Marianne Pizzitola, the president of the New York City Organization of Public Service Retirees, said that IRMAA is one of the first programs on the state’s chopping block each year when trying to reduce spending. Pizzitola supports RPEA’s push to maintain IRMAA and said that the state would be “stealing” from retirees if the program is scrapped.

“The state should not be clawing back Medicare reimbursement from retirees,” she said.

Besides maintaining IRMAA, the RPEA is urging lawmakers to include funding in the budget that can ensure all retirees receive the same coverage in nursing homes. The retiree organization is also pushing for lawmakers to increase the cost-of-living adjustment for pensions.

“Supporting policies that protect the financial security and health care benefits of public sector retirees is our priority,” RPEA executive director Tom Tatun said in a statement.

In a statement on the pushback on IRMAA elimination, a spokesperson for Hochul said she "will continue to negotiate in good faith with the state legislature to deliver a budget that makes New York State safer and more affordable."

Federal cuts could affect millions
But New York is facing intense headwinds for its healthcare budget because of federal cuts.

Under H.R 1, which President Trump titled the Big Beautiful Bill and signed into law last July, the federal government cut $1 trillion over the next decade in Medicaid spending and up to $500 million in cuts to Medicare over the next eight years by further limiting immigrant eligibility. That has forced local leaders into a scramble to compensate for the increased cost burden that states and local communities will have to shoulder in the coming years to maintain healthcare benefits for millions.

These cuts place “immense strain” on the New York State budget that will have to be resolved over several years of financial planning, Hochul’s proposed budget says.

More than 6.8 million retirees are expected to be enrolled in Medicare in New York State by March, according to state figures, at a cost of more than $38 billion each year. The state also has the highest per-capita healthcare costs - over $4,755 per year per person – of any state in the nation and is expected to rise as the number of retirees increases.

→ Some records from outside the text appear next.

Lemma same_ground b s1 s2 : same s1 s2 -> same_option (ground b s1) (ground b s2).
Proof.
  intros H. unfold ground. rewrite (same_proj vs_utf8_pending s1 s2) by done.
  destruct (negb _); [|by apply same_ground_byte].
  destruct (continuation_byte b); [|by apply same_ground_byte, same_clear_utf8].
  assert (H' : same (set_utf8_pending (vs_utf8_pending s2 ++ [b]) s1)
                    (set_utf8_pending (vs_utf8_pending s2 ++ [b]) s2))
    by by apply (same_pure (set_utf8_pending _)).
  cbv zeta. rewrite (same_proj (fun s => vs_utf8_needed s <=? length (vs_utf8_pending s)) _ _ ltac:(done) H').
  destruct (_ <=? _); [by apply same_flush|by apply same_Some].
Qed.

Lemma same_escape b s1 s2 : same s1 s2 -> same_option (escape_byte b s1) (escape_byte b s2).
Proof.
  intros H. unfold escape_byte.
  repeat match goal with
  | |- same_option (if ?b then _ else _) (if ?b then _ else _) => destruct b
  end; try (by apply same_Some, same_set_phase).
  - apply same_Some. by apply (same_pure (fun s => set_phase Csi (set_params [] s))).
  - apply same_Some. by apply (same_pure (fun s => set_phase Ground (save_cursor s))).
  - by apply same_Some, same_set_phase, same_restore.
  - apply same_bind; [by apply same_reverse_index|]. intros. by apply same_Some, same_set_phase.
Qed.

Lemma same_csi b s1 s2 : same s1 s2 -> same_output (csi b s1) (csi b s2).
Proof.
  intros H. unfold csi. rewrite (same_proj vs_params s1 s2) by done.
  destruct (in_range 32 63 b); [destruct (_ <? _)%N|destruct (in_range 64 126 b)].
  - apply same_quiet. by apply (same_pure (set_params _)).
  - apply same_quiet. by apply (same_pure (fun s => set_phase CsiOverflow (set_params [] s))).
  - apply same_output_bind; [by apply same_dispatch|]. intros. by apply same_quiet, same_set_phase.
  - by apply same_quiet, same_set_phase.
Qed.

Lemma same_feed_parsed b s1 s2 : same s1 s2 -> same_output (feed_parsed b s1) (feed_parsed b s2).
Proof.
  intros H. unfold feed_parsed. rewrite (same_proj vs_phase s1 s2) by done.
  destruct (vs_phase s2).
  - apply same_bind_output; [by apply same_ground|]. intros. by apply same_quiet.
  - apply same_bind_output; [by apply same_escape|]. intros. by apply same_quiet.
  - by apply same_csi.
  - apply same_quiet. unfold csi_overflow. destruct (in_range _ _ _); [by apply same_set_phase|done].
  - apply same_quiet. unfold osc. repeat case_match; [by apply same_set_phase..|done].
  - by apply same_quiet, same_set_phase.
Qed.

Lemma same_feed_all step bytes s1 s2 :
  (forall b s1 s2, same s1 s2 -> same_output (step b s1) (step b s2)) -> same s1 s2 ->
  same_output (feed_all step bytes s1) (feed_all step bytes s2).
Proof.
  intros Hstep. revert s1 s2. induction bytes as [|b bytes IH]; intros s1 s2 H; cbn [feed_all].
  - by apply same_quiet.
  - apply same_output_bind; [by apply Hstep|]. intros s3 s4 r H'.
    apply same_output_bind; [by apply IH|]. intros. by apply same_quiet.
Qed.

Beyond the IRMAA reductions, lawmakers in New York are searching for ways to make up for the loss of federal funds covering the Essential Plan that covers more than 1.7 million New Yorkers. Those cuts could force the state to shoulder an additional $3 billion each year at the risk of many vulnerable New Yorkers losing their healthcare coverage.

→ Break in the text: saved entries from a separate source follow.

(* ===== verification/InputOperations.v ===== *)
(** * The ledger of terminal input operations
      ([crates/daemon/src/usecase/terminal.rs], [InputOperationLedger])

    A client that lost an acknowledgement reconnects and asks again under the
    same operation identity; the daemon must then answer from this ledger and
    never write the bytes a second time.  The ledger is bounded in count, in
    count per client, in bytes and in age.

    The hash map of records is a [gmap]; [expire] collects the expired keys in
    the order of the map, which no result depends on. *)
From S2P Require Export Ids.

Inductive InputAck : Type :=
| Written
| Failed
| Ambiguous (applied_prefix : N)
| Cached (inner : InputAck).

#[export] Instance input_ack_eq_dec : EqDecision InputAck.
Proof. solve_decision. Defined.

Record InputOperationBounds := MkInputOperationBounds {
  iob_max_operations : nat;
  iob_max_operations_per_client : nat;
  iob_max_bytes : N;
  iob_max_age_ms : N
}.

(** The default bounds; [N.to_nat] keeps the literal in binary. *)
Definition InputOperationBounds_default : InputOperationBounds :=
  MkInputOperationBounds (N.to_nat 4096) 256 (1024 * 1024) (5 * 60 * 1000).

Inductive OperationLookup : Type :=
| Absent
| Recorded (ack : InputAck)
| Conflict.

Record InputOperationRecord := MkInputOperationRecord {
  ior_terminal : string;
  ior_digest : string;
  ior_ack : InputAck;
  ior_bytes : N;
  ior_recorded_at_ms : N
}.

Notation operation_key := (ClientId * OperationId)%type (only parsing).

Record InputOperationLedger := MkInputOperationLedger {
  iol_bounds : InputOperationBounds;
  iol_records : gmap (ClientId * OperationId) InputOperationRecord;
  iol_order : list (ClientId * OperationId);
  iol_bytes : N
}.

Definition InputOperationLedger_new (bounds : InputOperationBounds) : InputOperationLedger :=
  MkInputOperationLedger bounds ∅ [] 0.

Definition release (key : operation_key) (l : InputOperationLedger) : InputOperationLedger :=
  match iol_records l !! key with
  | Some record =>
      MkInputOperationLedger (iol_bounds l) (delete key (iol_records l))
        (retain (fun queued => bool_decide (queued <> key)) (iol_order l))
        (iol_bytes l - ior_bytes record)
  | None => l
  end.

Definition expired (now_ms max_age_ms : N) (record : InputOperationRecord) : bool :=
  (max_age_ms <? now_ms - ior_recorded_at_ms record)%N.

Definition release_all (keys : list operation_key) (l : InputOperationLedger) : InputOperationLedger :=
  foldl (fun l key => release key l) l keys.

Definition expire (now_ms : N) (l : InputOperationLedger) : InputOperationLedger :=
  let old := filter (fun kr => expired now_ms (iob_max_age_ms (iol_bounds l)) kr.2 = true)
               (map_to_list (iol_records l)) in
  release_all old.*1 l.

Definition lookup_operation (client : ClientId) (operation : OperationId) (terminal digest : string)
    (now_ms : N) (l : InputOperationLedger) : OperationLookup * InputOperationLedger :=
  let l := expire now_ms l in
  (match iol_records l !! (client, operation) with
   | Some record =>
       if bool_decide (ior_terminal record = terminal) && bool_decide (ior_digest record = digest)
       then Recorded (ior_ack record) else Conflict
   | None => Absent
   end, l).

Definition recorded (client : ClientId) (operation : OperationId) (terminal : string)
    (now_ms : N) (l : InputOperationLedger) : option InputAck * InputOperationLedger :=
  let l := expire now_ms l in
  (match iol_records l !! (client, operation) with
   | Some record => if bool_decide (ior_terminal record = terminal) then Some (ior_ack record) else None
   | None => None
   end, l).

Definition owned_by (client : ClientId) (key : operation_key) : bool := bool_decide (key.1 = client).

Definition per_client (client : ClientId) (l : InputOperationLedger) : nat :=
  count (owned_by client) (map_to_list (iol_records l)).*1.

(** A loop [while over && let Some(oldest) = next { release(oldest) }].  Every
    round takes a key out of the queue, so the length of the queue is enough
    fuel ([release_while_done]). *)
Fixpoint release_while (fuel : nat) (over : InputOperationLedger -> bool)
    (next : list operation_key -> option operation_key) (l : InputOperationLedger) : InputOperationLedger :=
  match fuel with
  | O => l
  | S fuel =>
      if over l then
        match next (iol_order l) with
        | Some oldest => release_while fuel over next (release oldest l)
        | None => l
        end
      else l
  end.

Definition over_client (client : ClientId) (l : InputOperationLedger) : bool :=
  iob_max_operations_per_client (iol_bounds l) <? per_client client l.
Definition over_total (l : InputOperationLedger) : bool :=
  (iob_max_operations (iol_bounds l) <? size (iol_records l)) ||
  (iob_max_bytes (iol_bounds l) <? iol_bytes l)%N.

Definition enforce_bounds (client : ClientId) (l : InputOperationLedger) : InputOperationLedger :=
  let l := release_while (length (iol_order l)) (over_client client) (find_first (owned_by client)) l in
  release_while (length (iol_order l)) over_total head l.

Definition record_operation (client : ClientId) (operation : OperationId)
    (record : InputOperationRecord) (now_ms : N) (l : InputOperationLedger) : InputOperationLedger :=
  let l := expire now_ms l in
  if (iob_max_operations (iol_bounds l) =? 0) || (iob_max_operations_per_client (iol_bounds l) =? 0)
  then l
  else
    let key := (client, operation) in
    let l := release key l in
    enforce_bounds client
      (MkInputOperationLedger (iol_bounds l) (<[key := record]> (iol_records l))
         (iol_order l ++ [key]) (saturating_add (iol_bytes l) (ior_bytes record))).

Hochul has expressed strong resistance to raising taxes on the wealthiest New Yorkers to generate revenue to fill gaps in the state’s budget, even as she proposes expanding the state’s childcare initiatives.

Destito is insisting that changes at the federal level aren't a legitimate reason to shift cost onto retirees, most of whom have fixed incomes.

“Budgets shouldn't be balanced on the back of our public employee retirees,” she said.